Exercise description: Look through the entries below and return all lines including the word "indices".

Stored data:
══════════════════════════════
(** * HelloAPI: the two documentation normalizers

    A shallow embedding of the OpenAPI/Swagger normalizer
    ([parseOpenApiSpec]) and of the free-text normalizer
    ([parseTextDocs]) of HelloAPI, together with the properties of the
    canonical model they produce.

    Conventions of the embedding.
    - A JavaScript string is a [string]; one [ascii] stands for one UTF-16
      code unit, so the texts covered are those over U+0000..U+00FF.
    - A decoded document is a [value]: a finite tree, as [JSON.parse]
      builds it.  The entries of an object are listed in the order in which
      JavaScript enumerates them: the names that are array indices first,
      in ascending order, then the other names in the order of the
      document.  An object that reaches itself, as js-yaml builds from an
      anchor and its alias, stands as its unfolding, to a depth beyond the
      room of the call stack: the normalizer follows a document to a fixed
      depth but for the recursion over schemas, which runs out of stack on
      such an object as it does on its unfolding.
    - A TypeScript cast ([x as string]) does nothing at run time, so a field
      that the source fills from the document holds a [value].
    - Code that can throw lives in the [result] monad.
    - What the host and the libraries provide (the two decoders, number
      formatting, the [URL] class, the room of the call stack) is a
      [Host]; every statement holds for every host. *)

From Stdlib Require Import String Ascii List ZArith Lia Bool.
From Stdlib Require Import Floats.PrimFloat Floats.SpecFloat Floats.FloatOps Uint63 DecimalString.
From Stdlib Require Floats.FloatAxioms.
From stdpp Require Import base option list gmap strings.

Open Scope string_scope.
Open Scope list_scope.

Set Warnings "-register-all".

(** ** Values and exceptions *)

Inductive value :=
| VUndefined
| VNull
| VBool (b : bool)
| VNum (x : float)
| VStr (s : string)
| VArr (items : list value)
| VObj (props : list (string * value)).

Inductive exn :=
| Error (message : string)
| TypeError
| RangeError.

Inductive result (A : Type) :=
| Ok (a : A)
| Throw (e : exn).

Arguments Ok {A} a.
Arguments Throw {A} e.

#[global] Instance result_ret : MRet result := fun A a => Ok a.

#[global] Instance result_bind : MBind result :=
  fun A B f m => match m with Ok a => f a | Throw e => Throw e end.

#[global] Instance result_fmap : FMap result :=
  fun A B f m => match m with Ok a => Ok (f a) | Throw e => Throw e end.

(** ** Strings *)

Definition chars (s : string) : list ascii := list_ascii_of_string s.

Definition str (l : list ascii) : string := string_of_list_ascii l.

Definition code (c : ascii) : N := N_of_ascii c.

Definition in_range (lo hi : N) (c : ascii) : bool :=
  ((lo <=? code c) && (code c <=? hi))%N.

(** [toLowerCase] on one code unit: A-Z, and the capital letters of
    U+00C0..U+00DE (the multiplication sign U+00D7 is no letter). *)
Definition lower_unit (c : ascii) : ascii :=
  if in_range 65 90 c || (in_range 192 222 c && negb (code c =? 215)%N)
  then ascii_of_N (code c + 32)
  else c.

Definition toLowerCase (s : string) : string := str (map lower_unit (chars s)).

(** [toUpperCase] on one code unit.  The sharp s becomes two letters; the
    capitals of U+00B5 and U+00FF lie outside the alphabet of the embedding
    and those two units are kept. *)
Definition upper_unit (c : ascii) : list ascii :=
  if in_range 97 122 c || (in_range 224 254 c && negb (code c =? 247)%N)
  then [ascii_of_N (code c - 32)]
  else if (code c =? 223)%N then ["S"%char; "S"%char]
  else [c].

Definition toUpperCase (s : string) : string := str (flat_map upper_unit (chars s)).

Fixpoint prefixb (p l : list ascii) : bool :=
  match p, l with
  | [], _ => true
  | a :: p', b :: l' => Ascii.eqb a b && prefixb p' l'
  | _ :: _, [] => false
  end.

Fixpoint infixb (p l : list ascii) : bool :=
  prefixb p l || match l with [] => false | _ :: l' => infixb p l' end.

(** [s.includes(t)] *)
Definition includes (s t : string) : bool := infixb (chars t) (chars s).

(** [s.startsWith(t)] *)
Definition startsWith (s t : string) : bool := prefixb (chars t) (chars s).

(** [l.includes(s)] on an array of strings *)
Definition mem (s : string) (l : list string) : bool := existsb (String.eqb s) l.

(** [l.join(sep)] *)
Fixpoint join (sep : string) (l : list string) : string :=
  match l with
  | [] => ""
  | [s] => s
  | s :: r => s +:+ sep +:+ join sep r
  end.

(** [s.substring(a, b)] for [a <= b] *)
Definition slice (s : string) (a b : nat) : string :=
  str (firstn (b - a) (skipn a (chars s))).

(** White space and line terminators, as [\s] and [trim] count them. *)
Definition space (c : ascii) : bool :=
  in_range 9 13 c || (code c =? 32)%N || (code c =? 160)%N.

Fixpoint drop_while (f : ascii -> bool) (l : list ascii) : list ascii :=
  match l with
  | c :: r => if f c then drop_while f r else l
  | [] => []
  end.

(** [s.trim()] *)
Definition trim (s : string) : string :=
  str (rev (drop_while space (rev (drop_while space (chars s))))).

Fixpoint split_units (sep : ascii) (l : list ascii) : list (list ascii) :=
  match l with
  | [] => [[]]
  | c :: r =>
      if Ascii.eqb c sep then [] :: split_units sep r
      else match split_units sep r with
           | w :: ws => (c :: w) :: ws
           | [] => [[c]]
           end
  end.

(** [s.split(sep)] for a separator of one code unit *)
Definition split (sep : ascii) (s : string) : list string :=
  map str (split_units sep (chars s)).

(** [s.replace(/[class]/g, '')] *)
Definition remove_each (class : ascii -> bool) (s : string) : string :=
  str (List.filter (fun c => negb (class c)) (chars s)).

(** The decimal spelling of an array index. *)
Definition index_key (i : nat) : string := NilZero.string_of_uint (Nat.to_uint i).

Definition number_of_nat (n : nat) : float := PrimFloat.of_uint63 (Uint63.of_Z (Z.of_nat n)).

(** ** Reading values *)

(** [!!v] *)
Definition truthy (v : value) : bool :=
  match v with
  | VUndefined | VNull => false
  | VBool b => b
  | VNum x => negb (PrimFloat.eqb x 0%float) && PrimFloat.eqb x x
  | VStr s => negb (String.eqb s "")
  | VArr _ | VObj _ => true
  end.

(** [a || b] *)
Definition or_else (a b : value) : value := if truthy a then a else b.

Fixpoint indexed {A : Type} (i : nat) (l : list A) : list (string * A) :=
  match l with
  | [] => []
  | x :: r => (index_key i, x) :: indexed (S i) r
  end.

Definition units (s : string) : list value :=
  map (fun c => VStr (String c EmptyString)) (chars s).

(** The own enumerable properties of a value, in enumeration order: the
    entries of an object, the elements of an array and the code units of a
    string under their indices. *)
Definition own_entries (v : value) : list (string * value) :=
  match v with
  | VObj props => props
  | VArr items => indexed 0 items
  | VStr s => indexed 0 (units s)
  | _ => []
  end.

Fixpoint assoc (k : string) (l : list (string * value)) : value :=
  match l with
  | [] => VUndefined
  | (k', v) :: r => if String.eqb k k' then v else assoc k r
  end.

(** [v[k]].  Reading a property of [undefined] or [null] throws.  None of
    the property names the normalizers read is inherited from a prototype,
    so a name that is no own property reads as [undefined]. *)
Definition get (v : value) (k : string) : result value :=
  match v with
  | VUndefined | VNull => Throw TypeError
  | VArr items =>
      if String.eqb k "length" then Ok (VNum (number_of_nat (length items)))
      else Ok (assoc k (own_entries v))
  | VStr s =>
      if String.eqb k "length" then Ok (VNum (number_of_nat (String.length s)))
      else Ok (assoc k (own_entries v))
  | _ => Ok (assoc k (own_entries v))
  end.

(** [v?.[k]] *)
Definition get_opt (v : value) (k : string) : result value :=
  match v with
  | VUndefined | VNull => Ok VUndefined
  | _ => get v k
  end.

(** [Object.entries(v)] *)
Definition Object_entries (v : value) : result (list (string * value)) :=
  match v with
  | VUndefined | VNull => Throw TypeError
  | _ => Ok (own_entries v)
  end.

(** [Object.keys(v)] *)
Definition Object_keys (v : value) : result (list string) :=
  fmap (map fst) (Object_entries v).

(** [Object.values(v)] *)
Definition Object_values (v : value) : result (list value) :=
  fmap (map snd) (Object_entries v).

(** [a[0]] on an array of strings built by the program. *)
Definition first_key (ks : list string) : value :=
  match ks with
  | [] => VUndefined
  | k :: _ => VStr k
  end.

(** [a[0]] on an array of values built by the program. *)
Definition first_value (vs : list value) : value :=
  match vs with
  | [] => VUndefined
  | v :: _ => v
  end.

(** Iteration ([...v] and [for (const x of v)]): arrays and strings are
    iterable, nothing else a decoder returns is. *)
Definition iterate (v : value) : result (list value) :=
  match v with
  | VArr items => Ok items
  | VStr s => Ok (units s)
  | _ => Throw TypeError
  end.

(** The receiver of an array method ([v.map], [v.filter]): calling it on
    anything but an array is a TypeError. *)
Definition as_array (v : value) : result (list value) :=
  match v with
  | VArr items => Ok items
  | _ => Throw TypeError
  end.

(** [v.toLowerCase()] *)
Definition call_toLowerCase (v : value) : result string :=
  match v with
  | VStr s => Ok (toLowerCase s)
  | _ => Throw TypeError
  end.

(** [v === 'lit'] *)
Definition is_str (v : value) (lit : string) : bool :=
  match v with
  | VStr s => String.eqb s lit
  | _ => false
  end.

(** [v !== undefined] *)
Definition defined (v : value) : bool :=
  match v with
  | VUndefined => false
  | _ => true
  end.

(** [v.includes(name)] for a string [name]: membership in an array,
    containment in a string. *)
Definition call_includes (v : value) (name : string) : result bool :=
  match v with
  | VArr items => Ok (existsb (fun x => is_str x name) items)
  | VStr s => Ok (includes s name)
  | _ => Throw TypeError
  end.

(** ** The host *)

Class Host := {
  (** [JSON.parse]; [None] when it throws. *)
  JSON_parse : string -> option value;
  (** [yaml.load] of js-yaml; [None] when it throws.  A document in which
      an alias makes an object reach itself is given unfolded, deeper than
      [stack_room]. *)
  yaml_load : string -> option value;
  (** The room of the call stack: the number of nested calls of
      [flattenSchema] that fit in it when the normalizer calls that
      function.  One call more overflows the stack, and the engine throws
      a RangeError.  How many calls fit depends on the engine; the
      statements hold for every number. *)
  stack_room : nat;
  (** [Number::toString]. *)
  Number_toString : float -> string;
  (** [StringToNumber]. *)
  String_toNumber : string -> float;
  (** [ToPrimitive] on an array or an object; [None] when it throws, and
      what it throws is a TypeError. *)
  ToPrimitive : value -> option value;
  (** [new URL(u).pathname]; [None] when the constructor throws. *)
  URL_pathname : string -> option string
}.

(** A character class given by its members. *)
Definition one_of (members : string) (c : ascii) : bool :=
  existsb (Ascii.eqb c) (chars members).
(** * GPT-2 forward pass (gpt2_optimized.c): a shallow embedding and its properties

    The C program is embedded as monadic Rocq functions over an explicit
    heap: every [malloc] creates a fresh block, every array access is
    bounds-checked, and a failed check is a [Fault].  Floating-point
    arithmetic is kept abstract (class [FloatOps]): the statements hold
    for every arithmetic, in particular for IEEE binary32/binary64, which
    is given as an instance at the end of the definitions. *)

From Stdlib Require Import ZArith Lia.
From Stdlib Require Import SpecFloat.
From stdpp Require Import base tactics option list.

Local Open Scope Z_scope.

(* ===================================================================== *)
(** * Part 1: the embedding                                               *)
(* ===================================================================== *)

(** ** Architectural constants (the #define lines) *)

Definition EMBEDDING_SIZE : Z := 768.
Definition NUM_BLOCKS : Z := 12.
Definition NUM_HEADS : Z := 12.
Definition HEAD_DIM : Z := EMBEDDING_SIZE / NUM_HEADS.
Definition VOCAB_SIZE : Z := 50257.
Definition MAX_POSITION_EMBEDDINGS : Z := 1024.

(** ** Arithmetic

    [F] stands for C's [float], [D] for [double].  The operations are the
    ones the source uses: float +, -, *, /, the conversion of an [int] to
    [float], the double-precision [sqrt], + and / of math.h and of the
    usual arithmetic conversions, and the two conversions between the
    formats. *)

Class FloatOps (F D : Type) := {
  f_zero : F;                (* 0.0f *)
  f_one : F;                 (* 1.0f *)
  f_half : F;                (* 0.5f *)
  f_add : F -> F -> F;
  f_sub : F -> F -> F;
  f_mul : F -> F -> F;
  f_div : F -> F -> F;
  f_of_int : Z -> F;         (* (float) i *)
  d_eps : D;                 (* EPSILON, the double literal 1e-5 *)
  d_add : D -> D -> D;
  d_div : D -> D -> D;
  d_sqrt : D -> D;
  f2d : F -> D;              (* float promoted to double *)
  d2f : D -> F               (* double stored into a float *)
}.

(** ** Pointers, structs, memory cells *)

(** A pointer is a block identifier and a cell offset inside the block. *)
Record ptr := Ptr { blk : nat; off : Z }.

Definition padd (p : ptr) (i : Z) : ptr := Ptr (blk p) (off p + i).
Infix "+ₚ" := padd (at level 50, left associativity).

Record LinearLayer := {
  weights : ptr;        (* weights[fcOutputSize][fcInputSize] *)
  biases : ptr;         (* biases[fcOutputSize] *)
  fcInputSize : Z;
  fcOutputSize : Z
}.

Record BlockWeights := {
  q_mlp : LinearLayer;
  k_mlp : LinearLayer;
  v_mlp : LinearLayer;
  first_block_MLP : LinearLayer;
  second_block_MLP : LinearLayer
}.

Record GPT2Weights := {
  wpe : ptr;            (* positional embeddings *)
  wte : ptr;            (* token embeddings *)
  blocks : ptr;         (* BlockWeights blocks[NUM_BLOCKS] *)
  logits_mlp : LinearLayer
}.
══════════════════════════════
Exercise response:
      JavaScript enumerates them: the names that are array indices first,
    string under their indices. *)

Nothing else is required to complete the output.